According to Deloitte, documenting and recording information within the United States government alone consumes a half-billion staff hours each year and more than $16 billion in wages. Add to this an additional cost of $15 billion in procuring and processing information, and the value of technology in transforming government bureaucracy becomes clear.
One country that has emerged as a global leader in leveraging blockchain to digitize government is Estonia. Estonia’s “E-Estonia” plan is one of the most ambitious electronic government projects in the world. Based on X-Road and the Keyless Signature Infrastructure blockchain (used by NATO and the United States Department of Defense), Estonia uses blockchain to support its national healthcare, judicial, legislative, security and commercial code systems. In fact, the country’s 1.3 million citizens hold ID cards that use 2048-bit public key encryption, enabling electronic banking, voting, email encryption, digital contracts and access to public transit.
Like Estonia, the European Commission has launched the EU Blockchain Observatory and Forum to map key initiatives related to blockchain including its application to public governance.
Outside Europe, the most ambitious plan to leverage blockchain for reshaping government is found in the United Arab Emirates. Dubai aims to transform its entire public sector services around blockchain technologies. This includes visa applications, bill payments, license renewals, real estate management, and trade finance. The hope is that blockchain will eliminate the need for paper document processing, altogether.
RegTech on the Blockchain
Disruptive technologies like blockchain are driving a paradigm shift that could remake the design and delivery of government services. Beyond data management, blockchain could improve government regulatory systems and reduce unnecessary costs.

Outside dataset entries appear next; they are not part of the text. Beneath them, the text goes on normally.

Definition stored_message : messageSchema.Message :=
  messageSchema.mkMessage "m0"
    (messageSchema.mkCreator "u0" (Some "guest") (Some "/avatar/default"))
    (Some "Hello friend !!") (messageSchema.mkGeo None None None None) 0 0.

Definition empty_storage : db.Storage :=
  {| db.findOne_answer := λ _, inr None;
     db.create_user_answer := λ _, inr stored_guest;
     db.create_message_answer := λ _, inr stored_message |}.

Definition seeded_storage : db.Storage :=
  {| db.findOne_answer := λ _, inr (Some stored_guest);
     db.create_user_answer := λ _, inl "duplicate key";
     db.create_message_answer := λ _, inr stored_message |}.

End Conditions.

(** ** Basic facts about values and logs *)

Lemma truthy_js_length (v : option string) :
  truthy (js v) = (0 <? js_length (js v)).
Proof.
  destruct v as [s|]; [|reflexivity].
  cbn. destruct (String.length s); reflexivity.
Qed.

Lemma truthy_js_non_empty (v : option string) :
  truthy (js v) = true ↔ non_empty v.
Proof.
  unfold non_empty. split.
  - destruct v as [[|c s]|]; cbn; intros H; try discriminate.
    exists (String c s). split; [reflexivity | discriminate].
  - intros (s & -> & Hs). destruct s; [contradiction | reflexivity].
Qed.

Lemma falsy_js (v : option string) :
  truthy (js v) = false ↔ v = None ∨ v = Some "".
Proof.
  destruct v as [[|c s]|]; cbn; split; intros H; auto;
    try discriminate; destruct H as [H|H]; discriminate.
Qed.

Lemma hash_calls_app (l1 l2 : list Call) :
  hash_calls (l1 ++ l2) = hash_calls l1 ++ hash_calls l2.
Proof. apply List.filter_app. Qed.

Lemma bcrypt_calls_app (l1 l2 : list Call) :
  bcrypt_calls (l1 ++ l2) = bcrypt_calls l1 ++ bcrypt_calls l2.
Proof. apply List.filter_app. Qed.

(** ** The user schema: validation *)

Module UserSpec.

Import userSchema UserClaims.

(** The username validator alone, on a string. *)
Lemma username_validator_string (s : string) :
  SchemaType.validator_ok (username_validator (VString s))
  = (0 <? Z.of_nat (String.length s)) && (Z.of_nat (String.length s) <? 32).
Proof.
  destruct s as [|c s]; [reflexivity|].
  unfold username_validator, js_and.
  cbn [truthy js_length String.length Nat.eqb negb].
  replace (0 <? Z.of_nat (S (String.length s))) with true
    by (symmetry; apply Z.ltb_lt; lia).
  cbn [truthy andb SchemaType.validator_ok].
  destruct (Z.of_nat (S (String.length s)) <? 32); reflexivity.
Qed.

Lemma validate_username_string (s : string) :
  validate_username (Some s)
  = bool_decide (1 ≤ String.length s ≤ 31)%nat.
Proof.
  unfold validate_username, SchemaType.doValidate.
  cbn [js forallb SchemaType.checkRequired].
  rewrite username_validator_string, andb_true_r.
  destruct (String.length s) as [|n]; [reflexivity|].
  cbn [Nat.eqb negb andb].
  replace (0 <? Z.of_nat (S n)) with true by (symmetry; apply Z.ltb_lt; lia).
  cbn [andb]. case_bool_decide as Hn.
  - apply Z.ltb_lt. lia.
  - apply Z.ltb_ge. lia.
Qed.

(** A document without username is rejected: the path is required. *)
Lemma validate_username_undefined : validate_username None = false.
Proof. reflexivity. Qed.

(** C6. Whatever string is assigned to [username], the path holds the
    string trimmed, and validation of the path succeeds exactly when the
    trimmed string has between 1 and 31 characters; it fails exactly when
    it has none or at least 32. *)
Theorem username_validation_by_length (raw : string) (this : User) :
  let v := JsString.trim raw in
  username (set_username raw this) = Some v
  ∧ (validate_username (username (set_username raw this)) = true
     ↔ (1 ≤ String.length v ≤ 31)%nat)
  ∧ (validate_username (username (set_username raw this)) = false
     ↔ (String.length v = 0 ∨ 32 ≤ String.length v)%nat).
Proof.
  intros v. split; [reflexivity|].
  change (username (set_username raw this)) with (Some v).
  rewrite validate_username_string. split.
  - apply bool_decide_eq_true.
  - rewrite bool_decide_eq_false. lia.
Qed.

Amid an increasingly compliance-driven landscape, many institutions are turning to regulatory technologies or RegTech to reduce noncompliance risk. RegTech is not new. Incumbents and technology companies have been developing technology-based regulatory solutions for years.
The RegTech industry is growing and it’s easy to see why. In the public sector, the US government’s spending on compliance over the last ten years has reached $7.5 billion. In the private sector, estimates are that the cost of government compliance is as high as $1.9 trillion.
Given this costly environment, the demand for RegTech in the form of biometrics, machine learning and DLT is becoming enormous. A new study from Juniper Research indicates that investment in RegTech platforms will exceed $115 billion by 2023, up from an estimated $18 billion in 2018. Indeed, a recent academic study suggests that the future of regulatory compliance will be “close to real-time” data management.
In order for governments around the world to keep pace with these accelerating changes, policymakers and government administrators will need to actively reduce the structural frictions that impede innovation within the public sector. In the future, we can expect blockchain-based systems to leverage real-time information in remaking public service delivery. And given the accelerating pace of technological innovation, these changes could come sooner than we think. Blockchain has the potential to enable an environment in which the public sector could one day be as efficient as the private sector.